A semantic theory without any trace of analysis treats each and every lexical item as a semantic primitive. When it comes to the interpretation of words like 'milk,' or 'frog,' or 'run,' or 'help,' this is probably a good idea. For such a word a good lexicon will contain part of our best theory about what the word picks out -- what kind of stuff is milk, what frogs are, what it is to run, and what constitutes help. There is arguably no principled way to identify a core of these theories that any competent speaker must know. Semantics should probably stay out of the business of dictionary writing and restrict itself to disquotational clauses for these words.

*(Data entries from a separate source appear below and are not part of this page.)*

(* ===== verification/Fault.v ===== *)
(** Deterministic fault injection of the service doubles
    (crates/orch-fakes/src/fault.rs): rates, plans, and the injector that
    decides, from a hash of the request and of its attempt number, whether a
    call is delayed, fails, is truncated or corrupts a fingerprint. *)
From S2P Require Import Prelude Types Rng Client.
Local Open Scope string_scope.
Local Open Scope list_scope.

Inductive FaultTarget :=
| TargetHypervisor | TargetSnapshotStore | TargetScorer | TargetSynth | TargetGrid | TargetObservatory.

Global Instance FaultTarget_eq_dec : EqDecision FaultTarget.
Proof. solve_decision. Defined.

Definition target_tag (t : FaultTarget) : string :=
  match t with
  | TargetHypervisor => "hypervisor"
  | TargetSnapshotStore => "snapshot_store"
  | TargetScorer => "scorer"
  | TargetSynth => "synth"
  | TargetGrid => "grid"
  | TargetObservatory => "observatory"
  end.

Global Instance FaultTarget_countable : Countable FaultTarget.
Proof.
  refine (inj_countable target_tag (fun s => list_find (fun t => target_tag t = s)
    [TargetHypervisor; TargetSnapshotStore; TargetScorer; TargetSynth; TargetGrid; TargetObservatory] ≫= (fun p => Some p.2)) _).
  by intros [].
Defined.

Record FaultRequest := mkFaultRequest {
  fr_target : FaultTarget;
  fr_operation : string;
  fr_request_identity : list N
}.

(** ** Rates *)

Definition DENOMINATOR : N := 1000000.
Record FaultRate := mkFaultRate { per_million : N }.
Definition never : FaultRate := mkFaultRate 0.
Definition always : FaultRate := mkFaultRate DENOMINATOR.

Inductive FaultConfigError :=
| RateOutOfRange (per_million : N)
| InvalidSynthFingerprintFlip (byte_index bit_index : N).

Definition FaultRate_per_million (n : N) : res FaultConfigError FaultRate :=
  if (DENOMINATOR <? n)%N then Err (RateOutOfRange n) else Ok (mkFaultRate n).

Definition fires (r : FaultRate) (draw : N) : bool :=
  if (per_million r =? 0)%N then false
  else if (per_million r =? DENOMINATOR)%N then true
  else (draw mod DENOMINATOR <? per_million r)%N.

(** ** Kinds of faults *)

Record LatencyFault := mkLatencyFault { base_ticks : N; jitter_ticks : N }.
Definition latency_disabled : LatencyFault := mkLatencyFault 0 0.
Definition latency_decide (f : LatencyFault) (draw : N) : N :=
  if (jitter_ticks f =? 0)%N then base_ticks f
  else saturating_add u32_max (base_ticks f) (draw mod (jitter_ticks f + 1)).

Record PartialResponseFault := mkPartialResponseFault { pf_rate : FaultRate; min_keep_items : N }.
Definition partial_disabled : PartialResponseFault := mkPartialResponseFault never 0.
(** A partial response is the number of items kept. *)
Definition partial_decide (f : PartialResponseFault) (total_items fires_draw len_draw : N) : option N :=
  if (total_items =? 0)%N || (total_items <=? min_keep_items f)%N || negb (fires (pf_rate f) fires_draw) then None
  else
    let span := (total_items - min_keep_items f)%N in
    let keep_items := (min_keep_items f + len_draw mod span)%N in
    if (keep_items <? total_items)%N then Some keep_items else None.

Inductive FaultTerminal :=
| FaultNone
| FaultError (kind : ClientErrorKind)
| FaultTimeout.

Global Instance FaultTerminal_eq_dec : EqDecision FaultTerminal.
Proof. solve_decision. Defined.

Definition CONFIG_FINGERPRINT_LEN : N := 32.
Record SynthFingerprintFlip := mkFlip { flip_byte_index : N; flip_bit_mask : N }.
Definition SynthFingerprintFlip_new (byte_index bit_index : N) : res FaultConfigError SynthFingerprintFlip :=
  if (CONFIG_FINGERPRINT_LEN <=? byte_index)%N || (8 <=? bit_index)%N
  then Err (InvalidSynthFingerprintFlip byte_index bit_index)
  else Ok (mkFlip byte_index (N.shiftl 1 bit_index)).
(** Indexing a fingerprint out of range would panic; [new] excludes it. *)
Definition flip_apply (f : SynthFingerprintFlip) (fingerprint : list N) : list N :=
  alter (N.lxor (flip_bit_mask f)) (N.to_nat (flip_byte_index f)) fingerprint.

But the situation is different when it comes to function words, like 'if,' or 'always,' or 'would,' or 'ought'. These have lexical entries that tend to be uninformative (except for the sentences picked to illustrate how the words are used within sentences), and it is not clear that we should think of them as picking out some worldly item. Mathematicians may have a theory of comparison, and physicists may develop a theory of time, but these theories alone will never make contact with the English comparative and tense morphemes -- someone else will need to tell us what sort of comparison is expressed by '- er . . . than' and to what aspects of time we relate by '- ed' and 'will'. It seems to me that this is still a work for semanticists. And they do take it seriously; for better or worse, almost all of contemporary semantics is concerned with the interpretation of "little" words. In this, semantics has taken its lesson from Russell, whose most consequential analysis is not about knowledge, laws of nature, or moral obligation, but about the definite article.

I don't think the neo-Davidsonian program is a successful attempt to deflate metaphysics, and I don't even think that the semantic minimalism bolstering the attempt can stand. But I also don't think the value of a philosophical program is best measured by success in achieving its goals. Wheeler's book is invaluable in articulating and clearing up all sorts of confusions about Davidson's metaphysical views. It brings the view closer to the thinking of contemporary metaphysicians and semanticists by eliminating some of its inessential or refuted assumptions. In this way, it helps us focus on the heart of the challenge it poses for those of us who believe that metaphysics is for real and that it may even have something to do with meaning. Let the debate continue.